== Materials provided ==

Definition on_its_own (c : client_call) : dbM string :=
  match c with
  | CallEnqueue now uuid time_ms options inputs => DBOSClient_enqueue serializer repr now uuid time_ms options inputs
  | CallSend created uuids start_time completed_ms messages t forks =>
      _ ← DBOSClient_send_bulk serializer created uuids start_time completed_ms messages t forks; mret ""
  end.

Definition in_transaction (c : client_call) : txn string :=
  match c with
  | CallEnqueue now uuid time_ms options inputs => enqueue_in_transaction serializer repr now uuid time_ms options inputs
  | CallSend created uuids start_time completed_ms messages t forks =>
      _ ← send_bulk_in_transaction serializer created uuids start_time completed_ms messages t forks; mret ""
  end.

(** One after the other, until one raises. *)
Fixpoint calls_in_turn {S} (run : client_call → SM S pyexn string) (calls : list client_call) : SM S pyexn (list string) :=
  match calls with
  | [] => mret []
  | c :: calls' => id ← run c; ids ← calls_in_turn run calls'; mret (id :: ids)
  end.
End calls.

(** ** Lemmas: transactions of the caller *)

(** It works on the connection's own snapshot, and commits nothing. *)
Definition uncommitted {A} (m : txn A) : Prop :=
  ∃ f : db → db * res pyexn A, ∀ a b, m (Conn a b) = (Conn a (f b).1, (f b).2).

Lemma uncommitted_lift_res {A} (r : res pyexn A) : uncommitted (lift_res r).
Proof. by exists (λ d, (d, r)). Qed.

Lemma uncommitted_ret {A} (a : A) : uncommitted (mret a).
Proof. by exists (λ d, (d, Ok a)). Qed.

Lemma uncommitted_raise {A} e : uncommitted (raise (A:=A) e).
Proof. by exists (λ d, (d, Err e)). Qed.

Lemma uncommitted_query {A} (f : db → A) : uncommitted (query f).
Proof. by exists (λ d, (d, Ok (f d))). Qed.

Lemma uncommitted_execute_res {A} (f : db → res pyexn (db * A)) : uncommitted (execute_res f).
Proof.
  exists (λ d, match f d with Ok (d', a) => (d', Ok a) | Err e => (d, Err e) end). intros a b. unfold execute_res. simpl.
  by destruct (f b) as [[]|].
Qed.

Lemma uncommitted_bind {A B} (m : txn A) (k : A → txn B) : uncommitted m → (∀ a, uncommitted (k a)) → uncommitted (m ≫= k).
Proof.
  intros [f Hf] Hk. exists (λ d, match (f d).2 with
    | Ok a => ((current (k a (Conn d (f d).1)).1), (k a (Conn d (f d).1)).2)
    | Err e => ((f d).1, Err e) end).
  intros a b. unfold mbind, SM_bind. rewrite Hf. destruct ((f b).2) as [x|e]; [|done]. destruct (Hk x) as [g Hg]. by rewrite !Hg.
Qed.

Lemma uncommitted_try {A} (m : txn A) h : uncommitted m → (∀ e k, h e = Some k → uncommitted k) → uncommitted (try_except m h).
Proof.
  intros [f Hf] Hk. exists (λ d, match (f d).2 with
    | Ok a => f d
    | Err e => match h e with
               | Some k => (current (k (Conn d (f d).1)).1, (k (Conn d (f d).1)).2)
               | None => f d
               end
    end).
  intros a b. unfold try_except. rewrite Hf. destruct (f b) as [d [x|e]]; [done|]. simpl.
  destruct (h e) as [k|] eqn:He; [|done]. destruct (Hk e k He) as [g Hg]. by rewrite !Hg.
Qed.

(** Without a limit on its recoveries, a submission never comes to the commit. *)
Lemma uncommitted_insert now status xid b1 b2 : uncommitted (insert_workflow_status now status None xid b1 b2).
Proof.
  unfold insert_workflow_status. apply uncommitted_bind.
  - apply uncommitted_try; [apply uncommitted_execute_res|]. intros e k [= <-]. apply uncommitted_raise.
  - intros row. destruct (conflict_message row status); [apply uncommitted_raise|].
    assert (exceeds_attempts row None xid = Ok false) as -> by (unfold exceeds_attempts; by destruct (not_complete _)).
    exists (λ d, (d, Ok {| ir_status := ws_status row; ir_deadline := ws_workflow_deadline_epoch_ms row;
      ir_should_execute := negb (bool_decide (xid ≠ ws_owner_xid row) && negb b2 && negb b1); ir_serialization := ws_serialization row |})).
    by intros a b.
Qed.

===

**What is being asked:** Look over the material and return every line where the word "options" is found.

**Written answer:**
  | CallEnqueue now uuid time_ms options inputs => DBOSClient_enqueue serializer repr now uuid time_ms options inputs
  | CallEnqueue now uuid time_ms options inputs => enqueue_in_transaction serializer repr now uuid time_ms options inputs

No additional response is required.